[DATASET — start]

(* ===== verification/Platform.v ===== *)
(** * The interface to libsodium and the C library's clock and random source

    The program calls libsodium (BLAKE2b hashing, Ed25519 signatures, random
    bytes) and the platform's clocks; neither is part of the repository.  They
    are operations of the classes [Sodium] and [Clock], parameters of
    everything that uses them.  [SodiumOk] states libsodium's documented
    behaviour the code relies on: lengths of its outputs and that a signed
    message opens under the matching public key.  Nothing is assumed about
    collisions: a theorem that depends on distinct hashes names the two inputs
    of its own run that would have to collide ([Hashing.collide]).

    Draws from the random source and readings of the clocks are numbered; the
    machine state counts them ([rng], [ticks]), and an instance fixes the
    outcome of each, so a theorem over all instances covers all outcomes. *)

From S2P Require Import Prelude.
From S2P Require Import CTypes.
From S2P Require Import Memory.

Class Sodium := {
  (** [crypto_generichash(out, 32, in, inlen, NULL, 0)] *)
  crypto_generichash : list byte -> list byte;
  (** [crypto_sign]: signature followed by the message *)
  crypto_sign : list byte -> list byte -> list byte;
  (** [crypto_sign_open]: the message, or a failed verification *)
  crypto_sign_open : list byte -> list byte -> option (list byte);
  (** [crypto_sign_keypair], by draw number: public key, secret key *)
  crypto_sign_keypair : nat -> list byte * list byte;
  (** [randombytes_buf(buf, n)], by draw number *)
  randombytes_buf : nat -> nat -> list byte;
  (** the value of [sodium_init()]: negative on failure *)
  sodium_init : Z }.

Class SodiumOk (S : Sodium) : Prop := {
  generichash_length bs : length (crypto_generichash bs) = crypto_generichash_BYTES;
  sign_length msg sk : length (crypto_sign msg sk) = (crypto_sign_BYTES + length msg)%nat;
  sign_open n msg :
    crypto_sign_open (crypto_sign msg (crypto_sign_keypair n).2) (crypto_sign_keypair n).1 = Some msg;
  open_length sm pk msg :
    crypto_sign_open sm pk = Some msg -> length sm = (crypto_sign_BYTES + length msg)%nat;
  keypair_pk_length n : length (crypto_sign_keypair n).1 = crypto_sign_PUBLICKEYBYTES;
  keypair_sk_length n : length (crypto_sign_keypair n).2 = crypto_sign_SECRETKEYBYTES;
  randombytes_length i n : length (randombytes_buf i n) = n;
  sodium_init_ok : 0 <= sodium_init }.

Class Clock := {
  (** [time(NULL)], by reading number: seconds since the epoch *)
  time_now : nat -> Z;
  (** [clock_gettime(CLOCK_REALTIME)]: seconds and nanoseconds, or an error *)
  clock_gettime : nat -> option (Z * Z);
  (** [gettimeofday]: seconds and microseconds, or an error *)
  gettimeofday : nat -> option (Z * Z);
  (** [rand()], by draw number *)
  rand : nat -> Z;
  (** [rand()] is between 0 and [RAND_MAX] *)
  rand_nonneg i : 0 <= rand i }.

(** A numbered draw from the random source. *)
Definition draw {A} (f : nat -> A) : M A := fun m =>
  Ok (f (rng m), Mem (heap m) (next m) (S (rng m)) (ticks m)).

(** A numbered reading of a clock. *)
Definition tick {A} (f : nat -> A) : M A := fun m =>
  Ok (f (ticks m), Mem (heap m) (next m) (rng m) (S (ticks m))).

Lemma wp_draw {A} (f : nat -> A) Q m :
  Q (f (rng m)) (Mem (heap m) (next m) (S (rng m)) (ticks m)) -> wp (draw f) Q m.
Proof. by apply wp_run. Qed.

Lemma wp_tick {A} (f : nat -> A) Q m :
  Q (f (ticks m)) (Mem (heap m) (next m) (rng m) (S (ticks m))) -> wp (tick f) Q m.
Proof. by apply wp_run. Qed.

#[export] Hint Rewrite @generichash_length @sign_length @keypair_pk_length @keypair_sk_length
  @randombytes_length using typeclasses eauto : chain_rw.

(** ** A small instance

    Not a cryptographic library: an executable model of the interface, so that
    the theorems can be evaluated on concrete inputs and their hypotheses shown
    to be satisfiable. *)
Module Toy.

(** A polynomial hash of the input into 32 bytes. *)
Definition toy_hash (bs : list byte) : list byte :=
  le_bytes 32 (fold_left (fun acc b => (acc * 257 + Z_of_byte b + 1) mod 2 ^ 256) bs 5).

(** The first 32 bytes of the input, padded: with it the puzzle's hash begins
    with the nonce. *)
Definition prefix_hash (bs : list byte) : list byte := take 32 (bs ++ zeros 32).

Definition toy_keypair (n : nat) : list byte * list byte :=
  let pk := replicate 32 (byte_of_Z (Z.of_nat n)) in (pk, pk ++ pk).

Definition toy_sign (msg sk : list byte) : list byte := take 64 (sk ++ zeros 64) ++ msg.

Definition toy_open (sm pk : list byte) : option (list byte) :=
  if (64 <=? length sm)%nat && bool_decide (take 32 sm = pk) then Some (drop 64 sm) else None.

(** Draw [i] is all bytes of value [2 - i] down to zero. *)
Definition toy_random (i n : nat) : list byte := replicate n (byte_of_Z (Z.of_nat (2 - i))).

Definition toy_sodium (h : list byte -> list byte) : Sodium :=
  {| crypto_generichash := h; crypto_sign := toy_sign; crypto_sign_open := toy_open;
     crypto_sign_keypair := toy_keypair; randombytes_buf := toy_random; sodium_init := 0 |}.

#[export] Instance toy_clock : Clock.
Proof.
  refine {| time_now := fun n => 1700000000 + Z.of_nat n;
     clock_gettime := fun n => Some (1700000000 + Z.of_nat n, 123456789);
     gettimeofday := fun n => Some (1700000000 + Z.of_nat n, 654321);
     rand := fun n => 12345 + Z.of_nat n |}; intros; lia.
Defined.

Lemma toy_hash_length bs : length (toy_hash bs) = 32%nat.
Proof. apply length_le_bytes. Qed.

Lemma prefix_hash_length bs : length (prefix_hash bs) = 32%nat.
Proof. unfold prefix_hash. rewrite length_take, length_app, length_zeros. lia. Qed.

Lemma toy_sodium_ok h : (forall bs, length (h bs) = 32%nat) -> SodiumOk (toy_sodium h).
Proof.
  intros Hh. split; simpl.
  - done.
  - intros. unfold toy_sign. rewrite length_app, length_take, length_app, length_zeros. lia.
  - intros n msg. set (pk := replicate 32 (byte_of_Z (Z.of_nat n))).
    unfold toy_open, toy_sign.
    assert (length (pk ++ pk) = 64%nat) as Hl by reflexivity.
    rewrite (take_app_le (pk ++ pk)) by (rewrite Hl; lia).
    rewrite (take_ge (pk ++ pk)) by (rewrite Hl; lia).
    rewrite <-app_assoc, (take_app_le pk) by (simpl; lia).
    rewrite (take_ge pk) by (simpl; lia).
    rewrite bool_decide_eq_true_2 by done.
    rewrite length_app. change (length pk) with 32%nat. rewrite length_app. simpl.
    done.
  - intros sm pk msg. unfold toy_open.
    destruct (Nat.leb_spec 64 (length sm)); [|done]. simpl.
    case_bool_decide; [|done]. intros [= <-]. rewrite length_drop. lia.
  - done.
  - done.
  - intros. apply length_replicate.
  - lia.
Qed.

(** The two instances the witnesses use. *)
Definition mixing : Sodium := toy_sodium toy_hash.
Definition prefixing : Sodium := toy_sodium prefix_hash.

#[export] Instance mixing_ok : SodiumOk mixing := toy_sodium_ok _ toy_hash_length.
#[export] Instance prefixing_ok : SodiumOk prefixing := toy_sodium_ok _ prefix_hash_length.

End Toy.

[DATASET — finish]

WHAT TO WORK ON: Report how many lines above contain the string "Import". Please write the number only.

PROBLEM SOLUTION: 3